Não, não dêem mais livros às escolas. Pais, não leiam para os seus filhos, pode levá-los a desenvolver esse gosto pela aventura e pela descoberta que fez do homem um animal diferente. Antes estivesse ainda a passear de quatro patas, sem noção de progresso e civilização, mas tampouco sem conhecer guerras, destruição, violência. Professores, não contem histórias, pode estimular uma curiosidade indesejável em seres que a vida destinou para a repetição e para o trabalho duro. 
Ler pode ser um problema, pode gerar seres humanos conscientes demais dos seus direitos políticos em um mundo administrado, onde ser livre não passa de uma ficção sem nenhuma verosimilhança. Seria impossível controlar e organizar a sociedade se todos os seres humanos soubessem o que desejam. Se todos se pusessem a articular bem suas demandas, a fincar sua posição no mundo, a fazer dos discursos os instrumentos de conquista de sua liberdade. 
O mundo já vai por um bom caminho. Cada vez mais as pessoas lêem por razões utilitárias: para compreender formulários, contratos, bulas de remédio, projetos, manuais etc. Observem as filas, um dos pequenos cancros da civilização contemporânea. Bastaria um livro para que todos se vissem magicamente transportados para outras dimensões, menos incômodas. E esse o tapete mágico, o pó de pirlimpimpim, a máquina do tempo. Para o homem que lê, não há fronteiras, não há cortes, prisões tampouco. O que é mais subversivo do que a leitura? 

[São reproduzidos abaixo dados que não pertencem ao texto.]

Lemma consoleintr_stores c s :
  ready s -> cons_ok (k_cons s) -> c <> 3 -> ring_len (k_cons s) < 1023 ->
  exists t, consoleintr c s = Ok tt (kernel_set_cons (ring_push (u8 (cons_nl c)) (k_cons s)) t) /\
    woke (fun ch => ch =? cons_buffer_addr) s t.
Proof.
  intros Hr Hx Hc Hl. set (x' := ring_push (u8 (cons_nl c)) (k_cons s)).
  destruct (wakeup_woke cons_buffer_addr (kernel_set_cons x' s) (ready_set_cons _ _ Hr)) as (s' & Hs' & Hw).
  destruct (woke_set_cons _ _ _ _ Hw) as (t & Ht & ->). exists t. split; [|done].
  unfold consoleintr. rewrite (proj2 (Z.eqb_neq _ _)) by done. cbn zeta.
  rewrite (bind_ok _ _ s (k_cons s) s) by done.
  rewrite (proj2 (Z.eqb_neq _ _)) by (by apply ring_len_push). exact Hs'.
Qed.

Lemma consoleintr_full c s :
  cons_ok (k_cons s) -> c <> 3 -> ring_len (k_cons s) = 1023 -> consoleintr c s = Ok tt s.
Proof.
  intros Hx Hc Hl. unfold consoleintr. rewrite (proj2 (Z.eqb_neq _ _)) by done. cbn zeta.
  rewrite (bind_ok _ _ s (k_cons s) s) by done. by rewrite ring_full, Z.eqb_refl by done.
Qed.

Lemma consgetc_takes k p px b q s :
  c_proc (k_cpu s) = Some p -> k_procs s !! p = Some px -> p_killed px = 0 ->
  cons_ok (k_cons s) -> contents (k_cons s) = b :: q ->
  consgetc k s = Ok b (kernel_set_cons (ring_pop (k_cons s)) s).
Proof.
  intros Hp Hpx Hk Hx Hc. destruct (contents_cons _ _ _ Hx Hc) as (Hb & _ & Hne).
  unfold consgetc. rewrite (bind_ok _ _ s (k_cons s) s), (bind_ok _ _ s (k_cpu s) s) by done.
  rewrite (proj2 (Z.eqb_neq _ _)), Hp by done.
  rewrite bind_assoc, (bind_ok _ _ _ _ _ (getp_eq p s px Hpx)), Hk. cbn [Z.eqb negb].
  rewrite bind_ret_l. rewrite (bind_ok _ _ s tt (kernel_set_cons (ring_pop (k_cons s)) s)) by done.
  unfold ring_byte in Hb. rewrite Z.add_0_r, Z.mod_small in Hb by apply (co_head _ Hx). by rewrite Hb.
Qed.

Lemma consgetc_waits k p px s :
  c_proc (k_cpu s) = Some p -> k_procs s !! p = Some px -> p_killed px = 0 ->
  cons_ok (k_cons s) -> contents (k_cons s) = [] -> consgetc k s = yield k s.
Proof.
  intros Hp Hpx Hk Hx Hc. pose proof (contents_nil _ Hx Hc) as He.
  unfold consgetc. rewrite (bind_ok _ _ s (k_cons s) s), (bind_ok _ _ s (k_cpu s) s) by done.
  rewrite He, Z.eqb_refl, Hp. rewrite (bind_ok _ _ _ _ _ (getp_eq p s px Hpx)), Hk. done.
Qed.

(** A reader that was killed gets no byte. *)
Lemma consgetc_killed k p px s :
  c_proc (k_cpu s) = Some p -> k_procs s !! p = Some px -> p_killed px <> 0 ->
  consgetc k s = Ok (-1) s.
Proof.
  intros Hp Hpx Hk. unfold consgetc.
  rewrite (bind_ok _ _ s (k_cons s) s), (bind_ok _ _ s (k_cpu s) s), Hp by done.
  apply Z.eqb_neq in Hk. destruct (cons_head (k_cons s) =? cons_tail (k_cons s)).
  - rewrite (bind_ok _ _ _ _ _ (getp_eq p s px Hpx)), Hk. done.
  - rewrite bind_assoc, (bind_ok _ _ _ _ _ (getp_eq p s px Hpx)), Hk. done.
Qed.

Lemma console_pending_eq s :
  cons_ok (k_cons s) -> console_pending s = Ok (Z.of_nat (length (contents (k_cons s)))) s.
Proof.
  intros [Hl Hh Ht]. rewrite length_contents. unfold console_pending.
  rewrite (bind_ok _ _ s (k_cons s) s) by done. unfold ring_len, CONS_BUF_SIZE in *.
  destruct (Z.leb_spec (cons_head (k_cons s)) (cons_tail (k_cons s))); unfold ret; f_equal; dlia.
Qed.

(* ------------------------------------------------------------------ *)
(** ** Control-C *)

(** Every process but init dies when it next returns to user mode; a sleeper is
    made ready so that it gets there. *)
Definition ctrl_c (x : proc) : proc :=
  if (1 <? p_pid x) && negb (bool_decide (p_status x = TASK_FREE)) &&
     negb (bool_decide (p_status x = TASK_ZOMBIE))
  then
    let y := proc_set_killed 1 x in
    if bool_decide (p_status x = TASK_SLEEPING) then proc_set_status TASK_READY y else y
  else x.

Lemma ctrl_c_lock x : p_lock (ctrl_c x) = p_lock x.
Proof. unfold ctrl_c. destruct (_ && _); [|done]. cbn. by destruct (bool_decide _). Qed.

Lemma cons_kill_eq i x s :
  irq_ok (k_cpu s) -> k_procs s !! i = Some x -> idle x ->
  exists c, same_cpu (k_cpu s) c /\
    cons_kill i s = Ok tt (kernel_set_procs (<[i := ctrl_c x]> (k_procs s)) (kernel_set_cpu c s)).
Proof.
  intros Hc Hx Hid. exists (cpu_bal (k_cpu s)). split; [apply cpu_bal_bal|].
  assert (i < length (k_procs s))%nat as Hi by (by eapply lookup_lt_Some).
  assert (forall f : proc -> proc, (f = id \/ f = proc_set_killed 1 \/
      f = (fun x => proc_set_status TASK_READY (proc_set_killed 1 x))) ->
    proc_set_lock (lock_free (p_lock (f (proc_set_lock (lock_held (p_lock x)) x))))
      (f (proc_set_lock (lock_held (p_lock x)) x)) = f x) as Hrelock.
  { intros f Hf. destruct x as [[l n c]], Hid as [El Ec]. cbn in El, Ec. subst.
    destruct Hf as [->|[->| ->]]; done. }
  unfold cons_kill. rewrite (bind_ok _ _ _ _ _ (acquire_proc_eq i s x Hx (proj1 Hid))).
  set (y := proc_set_lock (lock_held (p_lock x)) x). set (s1 := kernel_set_procs _ _).
  assert (k_procs s1 !! i = Some y) as Hy by (by apply list_lookup_insert_eq).
  assert (forall l, release (LkProc i) (kernel_set_procs (<[i := l]> (k_procs s1)) s1) =
    Ok tt (kernel_set_procs (<[i := proc_set_lock (lock_free (p_lock l)) l]> (k_procs s))
      (kernel_set_cpu (cpu_bal (k_cpu s)) s))) as Hrel.
  { intros l. erewrite release_proc_eq by (cbn; apply list_lookup_insert_eq; by rewrite length_insert).
    unfold s1. cbn. by rewrite !list_insert_insert_eq, <- cpu_pop_push by done. }
  rewrite bind_assoc, (bind_ok _ _ _ _ _ (getp_eq i s1 y Hy)). unfold ctrl_c.
  change (p_pid y) with (p_pid x). change (p_status y) with (p_status x).
  destruct ((1 <? p_pid x) && _ && _); cbn [when].
  - rewrite bind_assoc. erewrite bind_ok; [|by apply setp_eq].
    rewrite bind_assoc. erewrite bind_ok; [|apply getp_eq; cbn; apply list_lookup_insert_eq; by rewrite length_insert].
    change (p_status (proc_set_killed 1 y)) with (p_status x).
    destruct (bool_decide (p_status x = TASK_SLEEPING)); cbn [when].
    + erewrite bind_ok; [|apply setp_eq; cbn; apply list_lookup_insert_eq; by rewrite length_insert].
      cbn [k_procs kernel_set_procs]. rewrite list_insert_insert_eq.
      etransitivity; [exact (Hrel _)|].
      unfold y. by rewrite (Hrelock (fun x => proc_set_status TASK_READY (proc_set_killed 1 x))) by auto.
    + rewrite bind_ret_l, Hrel. unfold y. by rewrite (Hrelock (proc_set_killed 1)) by auto.
  - rewrite bind_ret_l.
    pose proof (Hrel y) as Hr. rewrite list_insert_id in Hr by done.
    replace (kernel_set_procs (k_procs s1) s1) with s1 in Hr by (by destruct s).
    rewrite Hr. pose proof (Hrelock id ltac:(by left)) as E. cbn [id] in E. unfold y. by rewrite E.
Qed.

(** Control-C marks every process but init as killed, makes the sleeping ones
    ready, so that each reaches its exit, wakes the readers of the console, and
    changes nothing else. *)
Lemma consoleintr_ctrl_c s :
  length (k_procs s) = NPROC -> irq_ok (k_cpu s) -> Forall idle (k_procs s) ->
  exists s', consoleintr 3 s = Ok tt s' /\
    k_procs s' = wake_procs (fun ch => ch =? cons_buffer_addr) (c_proc (k_cpu s)) (ctrl_c <$> k_procs s) /\
    same_cpu (k_cpu s) (k_cpu s') /\
    s' = kernel_set_procs (k_procs s') (kernel_set_cpu (k_cpu s') s) /\
    forall i x y, k_procs s !! i = Some x -> k_procs s' !! i = Some y -> 1 < p_pid x ->
      p_status x <> TASK_FREE -> p_status x <> TASK_ZOMBIE ->
      p_killed y = 1 /\ p_status y <> TASK_SLEEPING.
Proof.
  intros Hl Hc Hid.
  destruct (each_proc cons_kill (fun _ => ctrl_c) s Hl) as (c & Hsc & Hrun).
  { intros i x s1 H1 Hx Hx1. apply cons_kill_eq; [by apply sc_irq with (k_cpu s)|done|].
    by apply (Forall_lookup_1 _ _ _ _ Hid Hx). }
  set (s1 := kernel_set_procs _ _) in Hrun.
  assert (k_procs s1 = ctrl_c <$> k_procs s) as Hp1.
  { unfold s1. cbn. apply list_eq. intros i. rewrite list_lookup_imap, list_lookup_fmap.
    by destruct (k_procs s !! i). }
  assert (ready s1) as Hr1.
  { split; [by rewrite Hp1, length_fmap|by apply sc_irq with (k_cpu s)|]. intros i x Hx _. rewrite Hp1 in Hx.
    rewrite list_lookup_fmap in Hx. destruct (k_procs s !! i) as [y|] eqn:Hy; [|done].
    injection Hx as <-. unfold idle. rewrite ctrl_c_lock. by apply (Forall_lookup_1 _ _ _ _ Hid Hy). }
  destruct (wakeup_woke cons_buffer_addr s1 Hr1) as (s' & Hw & [E C]).
  assert (k_procs s' = wake_procs (fun ch => ch =? cons_buffer_addr) (c_proc (k_cpu s)) (ctrl_c <$> k_procs s)) as Hps.
  { rewrite E. cbn [k_procs kernel_set_procs]. rewrite Hp1. f_equal. apply (sc_proc _ _ Hsc). }
  exists s'. split; [|split; [exact Hps|split; [by transitivity (k_cpu s1)|split]]].
  - unfold consoleintr. cbn [Z.eqb Pos.eqb]. change (3 =? 3) with true. cbv iota.
    by rewrite (bind_ok _ _ _ _ _ Hrun).
  - rewrite E at 1. rewrite Hps, Hp1. unfold s1. cbn [k_cpu kernel_set_procs kernel_set_cpu].
    rewrite (sc_proc _ _ Hsc). done.
  - intros i x y Hx Hy Hpid Hf Hz. rewrite Hps in Hy. unfold wake_procs in Hy.
    rewrite list_lookup_imap, list_lookup_fmap, Hx in Hy. cbn in Hy. injection Hy as <-.
    assert (p_killed (ctrl_c x) = 1 /\ p_status (ctrl_c x) <> TASK_SLEEPING) as [Hk Hs].
    { unfold ctrl_c. rewrite (proj2 (Z.ltb_lt _ _)), !bool_decide_false by done. cbn [negb andb].
      destruct (bool_decide _) eqn:E'; [done|]. cbn. by apply bool_decide_eq_false in E'. }
    destruct (decide _); [done|]. unfold wake_one. by rewrite bool_decide_false.
Qed.
(* ------------------------------------------------------------------ *)
(** ** The queue the ring implements *)

(** What happens at the console: the interrupt brings a byte, the running
    process takes one. *)
Inductive cons_ev := CIn (c : Z) | CGet.

(** The bytes read along a sequence of events on the kernel. *)
Fixpoint cons_run (k : kont) (evs : list cons_ev) : M (kernel D) (list Z) :=
  match evs with
  | [] => ret []
  | CIn c :: evs => consoleintr c ;;; cons_run k evs
  | CGet :: evs => let! b := consgetc k in let! bs := cons_run k evs in ret (b :: bs)
  end.
(** The same on a queue of at most [CONS_CAP] bytes, with what is known of the
    reader: [mortal] if it is not init, [killed] once it was killed. Control-C
    does not enter the queue; a killed reader gets -1, and the queue keeps its
    bytes. [None]: a reader that is not killed found the queue empty. *)
Fixpoint queue_run (mortal : bool) (evs : list cons_ev) (killed : bool) (q : list Z) : option (list Z * bool * list Z) :=
  match evs with
  | [] => Some ([], killed, q)
  | CIn c :: evs =>
      if decide (c = 3) then queue_run mortal evs (killed || mortal) q
      else queue_run mortal evs killed (if decide (length q < CONS_CAP)%nat then q ++ [u8 (cons_nl c)] else q)
  | CGet :: evs =>
      match killed, q with
      | true, _ => '(bs, killed, q) ← queue_run mortal evs killed q; Some (-1 :: bs, killed, q)
      | false, b :: q => '(bs, killed, q) ← queue_run mortal evs killed q; Some (b :: bs, killed, q)
      | false, [] => None
      end
  end.

(** The reader: the running process, with no interrupt section open. *)
Record reading s (p : nat) (px : proc) : Prop := {
  rg_ready : ready s;
  rg_cons : cons_ok (k_cons s);
  rg_proc : c_proc (k_cpu s) = Some p;
  rg_entry : k_procs s !! p = Some px;
  rg_running : p_status px = TASK_RUNNING;
  rg_idle : idle px;
  rg_noff : c_noff (k_cpu s) = 0;
}.
Definition is_killed (px : proc) : bool := negb (p_killed px =? 0).

Lemma reading_cons s p px x : reading s p px -> cons_ok x -> reading (kernel_set_cons x s) p px.
Proof. intros [Hr ? ? ? ? ? ?] Hx. split; try done. by apply ready_set_cons. Qed.
Lemma reading_woke P s t p px : reading s p px -> woke P s t -> reading t p px.
Proof.
  intros [Hr Hx Hp Hpx Hk Hi Hn] Hw. pose proof (wk_cpu _ _ _ Hw) as Hc. split.
  - by apply (ready_woke _ _ _ Hr Hw).
  - by rewrite (woke_cons _ _ _ Hw).
  - by rewrite (sc_proc _ _ Hc).
  - rewrite (woke_procs _ _ _ Hw). unfold wake_procs. rewrite list_lookup_imap, Hpx. cbn.
    by rewrite decide_True.
  - done.
  - done.
  - by rewrite (sc_noff _ _ Hc).
Qed.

É preciso compreender que ler para se enriquecer culturalmente ou para se divertir deve ser um privilégio concedido apenas a alguns, jamais àqueles que desenvolvem trabalhos práticos ou manuais. Seja em filas, em metros, ou no silêncio da alcova. Ler deve ser coisa rara, não para qualquer um. 
Afinal de contas, a leitura é um poder, e o poder é para poucos. 
Para obedecer não é preciso enxergar, o silêncio é a linguagem da submissão. Para executar ordens, a palavra é inútil. 
Além disso, a leitura promove a comunicação de dores e alegrias, tantos outros sentimentos. A leitura é obscena. Expõe o íntimo, torna coletivo o individual e público, o secreto, o próprio. A leitura ameaça os indivíduos, porque os faz identificar sua história a outras histórias. Torna-os capazes de compreender e aceitar o mundo do Outro. Sim, a leitura devia ser proibida. 
Ler pode tornar o homem perigosamente humano.